■ Source information
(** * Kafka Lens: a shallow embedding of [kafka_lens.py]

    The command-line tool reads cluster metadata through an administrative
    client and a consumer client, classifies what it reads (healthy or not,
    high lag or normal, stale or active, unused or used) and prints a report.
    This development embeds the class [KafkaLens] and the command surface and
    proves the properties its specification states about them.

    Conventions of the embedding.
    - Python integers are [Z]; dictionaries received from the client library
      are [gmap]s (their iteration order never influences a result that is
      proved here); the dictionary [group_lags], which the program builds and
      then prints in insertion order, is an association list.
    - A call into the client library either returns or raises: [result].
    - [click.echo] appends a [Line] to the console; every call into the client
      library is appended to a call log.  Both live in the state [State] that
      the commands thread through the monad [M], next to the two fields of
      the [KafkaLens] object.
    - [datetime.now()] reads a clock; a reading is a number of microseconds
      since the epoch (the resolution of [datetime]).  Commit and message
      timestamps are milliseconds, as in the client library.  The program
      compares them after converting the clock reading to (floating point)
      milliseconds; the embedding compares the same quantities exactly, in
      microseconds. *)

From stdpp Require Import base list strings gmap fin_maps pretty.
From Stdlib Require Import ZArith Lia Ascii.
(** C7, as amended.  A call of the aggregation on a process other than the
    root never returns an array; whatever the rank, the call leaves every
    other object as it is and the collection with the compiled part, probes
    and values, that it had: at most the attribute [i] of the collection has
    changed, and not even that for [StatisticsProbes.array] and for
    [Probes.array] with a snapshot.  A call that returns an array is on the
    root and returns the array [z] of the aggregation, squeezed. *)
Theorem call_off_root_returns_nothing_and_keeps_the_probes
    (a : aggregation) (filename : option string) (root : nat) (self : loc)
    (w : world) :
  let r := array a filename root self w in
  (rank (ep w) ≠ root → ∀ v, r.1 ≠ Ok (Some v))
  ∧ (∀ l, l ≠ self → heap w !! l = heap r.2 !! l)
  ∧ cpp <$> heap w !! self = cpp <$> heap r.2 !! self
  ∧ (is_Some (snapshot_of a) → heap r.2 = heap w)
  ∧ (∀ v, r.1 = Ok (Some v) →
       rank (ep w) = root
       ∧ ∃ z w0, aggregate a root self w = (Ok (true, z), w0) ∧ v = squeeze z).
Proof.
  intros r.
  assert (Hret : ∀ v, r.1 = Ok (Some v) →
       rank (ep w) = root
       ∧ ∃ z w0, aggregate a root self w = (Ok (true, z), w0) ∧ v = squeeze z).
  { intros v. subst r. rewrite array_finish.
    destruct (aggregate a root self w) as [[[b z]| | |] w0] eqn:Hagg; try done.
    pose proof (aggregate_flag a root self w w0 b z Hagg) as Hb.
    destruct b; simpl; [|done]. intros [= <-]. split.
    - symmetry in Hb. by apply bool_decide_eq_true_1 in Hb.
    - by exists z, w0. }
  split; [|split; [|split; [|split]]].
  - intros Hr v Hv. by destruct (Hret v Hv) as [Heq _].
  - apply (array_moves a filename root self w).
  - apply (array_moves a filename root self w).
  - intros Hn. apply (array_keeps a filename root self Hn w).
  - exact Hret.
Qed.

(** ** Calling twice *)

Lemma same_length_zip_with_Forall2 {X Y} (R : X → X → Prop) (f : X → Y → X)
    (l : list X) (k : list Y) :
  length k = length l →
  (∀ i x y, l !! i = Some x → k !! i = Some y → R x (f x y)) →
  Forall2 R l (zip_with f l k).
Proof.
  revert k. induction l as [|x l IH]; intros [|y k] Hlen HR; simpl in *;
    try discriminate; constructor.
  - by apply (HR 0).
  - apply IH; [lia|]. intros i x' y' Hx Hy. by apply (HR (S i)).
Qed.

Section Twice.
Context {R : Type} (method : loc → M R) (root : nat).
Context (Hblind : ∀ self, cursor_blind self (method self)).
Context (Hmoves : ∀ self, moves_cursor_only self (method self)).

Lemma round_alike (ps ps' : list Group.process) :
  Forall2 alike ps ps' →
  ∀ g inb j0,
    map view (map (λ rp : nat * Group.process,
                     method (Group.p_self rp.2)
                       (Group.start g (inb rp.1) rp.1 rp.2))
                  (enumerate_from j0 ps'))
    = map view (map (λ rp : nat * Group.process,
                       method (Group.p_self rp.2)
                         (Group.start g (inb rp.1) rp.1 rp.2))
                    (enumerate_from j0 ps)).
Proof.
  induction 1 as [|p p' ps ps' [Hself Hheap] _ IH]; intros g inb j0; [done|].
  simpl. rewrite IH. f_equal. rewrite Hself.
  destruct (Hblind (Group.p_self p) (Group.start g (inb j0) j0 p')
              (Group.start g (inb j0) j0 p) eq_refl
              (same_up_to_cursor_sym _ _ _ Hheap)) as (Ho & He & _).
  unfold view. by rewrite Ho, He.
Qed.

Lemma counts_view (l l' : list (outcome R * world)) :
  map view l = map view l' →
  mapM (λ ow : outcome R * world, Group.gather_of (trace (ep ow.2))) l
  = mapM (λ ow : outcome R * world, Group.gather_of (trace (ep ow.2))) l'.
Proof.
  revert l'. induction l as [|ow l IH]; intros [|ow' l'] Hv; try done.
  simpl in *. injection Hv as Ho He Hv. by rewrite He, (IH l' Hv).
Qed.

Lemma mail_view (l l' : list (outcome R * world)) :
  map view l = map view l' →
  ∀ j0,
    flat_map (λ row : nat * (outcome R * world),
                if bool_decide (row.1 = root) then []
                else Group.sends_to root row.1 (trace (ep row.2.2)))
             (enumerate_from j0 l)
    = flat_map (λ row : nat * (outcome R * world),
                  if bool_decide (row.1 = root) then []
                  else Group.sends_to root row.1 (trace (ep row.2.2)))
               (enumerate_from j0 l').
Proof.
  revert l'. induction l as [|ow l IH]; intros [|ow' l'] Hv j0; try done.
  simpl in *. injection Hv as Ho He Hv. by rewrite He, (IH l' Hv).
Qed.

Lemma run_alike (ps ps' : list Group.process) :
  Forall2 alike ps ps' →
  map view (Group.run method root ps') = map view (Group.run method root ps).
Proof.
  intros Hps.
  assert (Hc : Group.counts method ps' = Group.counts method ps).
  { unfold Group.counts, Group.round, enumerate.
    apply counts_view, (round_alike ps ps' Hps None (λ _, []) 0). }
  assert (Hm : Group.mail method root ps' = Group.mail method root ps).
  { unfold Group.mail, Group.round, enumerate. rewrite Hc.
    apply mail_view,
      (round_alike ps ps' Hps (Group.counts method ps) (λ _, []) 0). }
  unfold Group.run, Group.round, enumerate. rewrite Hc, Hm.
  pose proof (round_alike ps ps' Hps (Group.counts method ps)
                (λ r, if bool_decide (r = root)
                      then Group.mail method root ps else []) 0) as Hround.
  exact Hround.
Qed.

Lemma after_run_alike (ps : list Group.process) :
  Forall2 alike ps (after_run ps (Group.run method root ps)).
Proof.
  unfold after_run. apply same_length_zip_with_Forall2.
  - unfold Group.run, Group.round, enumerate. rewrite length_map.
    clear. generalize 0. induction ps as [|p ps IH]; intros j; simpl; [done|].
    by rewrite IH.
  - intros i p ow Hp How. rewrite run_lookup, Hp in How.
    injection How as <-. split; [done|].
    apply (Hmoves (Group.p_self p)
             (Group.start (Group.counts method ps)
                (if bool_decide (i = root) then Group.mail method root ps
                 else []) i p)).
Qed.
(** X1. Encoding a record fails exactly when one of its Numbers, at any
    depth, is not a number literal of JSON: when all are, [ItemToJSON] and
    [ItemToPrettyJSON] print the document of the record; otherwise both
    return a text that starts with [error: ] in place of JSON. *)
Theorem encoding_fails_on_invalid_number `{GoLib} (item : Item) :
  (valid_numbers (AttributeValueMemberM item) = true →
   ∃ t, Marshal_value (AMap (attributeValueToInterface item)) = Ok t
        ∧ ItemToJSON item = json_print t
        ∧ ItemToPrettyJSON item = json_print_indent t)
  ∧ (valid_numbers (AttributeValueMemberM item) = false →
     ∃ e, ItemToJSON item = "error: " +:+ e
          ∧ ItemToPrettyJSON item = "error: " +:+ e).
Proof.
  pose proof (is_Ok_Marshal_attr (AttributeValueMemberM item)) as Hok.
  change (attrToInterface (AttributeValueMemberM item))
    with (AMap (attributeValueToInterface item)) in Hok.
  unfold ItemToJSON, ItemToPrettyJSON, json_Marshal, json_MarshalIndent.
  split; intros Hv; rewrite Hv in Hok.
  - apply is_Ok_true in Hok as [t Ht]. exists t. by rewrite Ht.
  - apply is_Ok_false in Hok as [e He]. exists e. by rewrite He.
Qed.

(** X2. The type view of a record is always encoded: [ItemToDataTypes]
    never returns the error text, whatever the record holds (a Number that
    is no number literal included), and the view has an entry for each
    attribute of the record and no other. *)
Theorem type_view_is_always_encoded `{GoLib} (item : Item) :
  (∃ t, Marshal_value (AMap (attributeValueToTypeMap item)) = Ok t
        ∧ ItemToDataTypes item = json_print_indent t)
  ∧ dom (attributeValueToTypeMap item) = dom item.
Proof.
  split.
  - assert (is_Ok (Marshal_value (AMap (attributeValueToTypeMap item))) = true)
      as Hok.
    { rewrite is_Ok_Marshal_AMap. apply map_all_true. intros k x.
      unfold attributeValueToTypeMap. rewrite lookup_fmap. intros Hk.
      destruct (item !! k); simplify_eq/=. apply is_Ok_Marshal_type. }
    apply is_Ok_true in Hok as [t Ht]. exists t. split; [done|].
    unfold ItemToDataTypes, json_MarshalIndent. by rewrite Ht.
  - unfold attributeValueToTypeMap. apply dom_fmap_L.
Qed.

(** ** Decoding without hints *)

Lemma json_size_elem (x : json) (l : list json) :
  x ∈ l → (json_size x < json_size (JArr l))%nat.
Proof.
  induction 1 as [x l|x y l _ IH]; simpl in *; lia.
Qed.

■ Task requirements
Please output exactly the lines between the one holding "(Group.start (Group.counts method" and the one holding "[ItemToPrettyJSON] print the" in the records above, inclusive, and nothing more.

■ Answer space
             (Group.start (Group.counts method ps)
                (if bool_decide (i = root) then Group.mail method root ps
                 else []) i p)).
Qed.
(** X1. Encoding a record fails exactly when one of its Numbers, at any
    depth, is not a number literal of JSON: when all are, [ItemToJSON] and
    [ItemToPrettyJSON] print the document of the record; otherwise both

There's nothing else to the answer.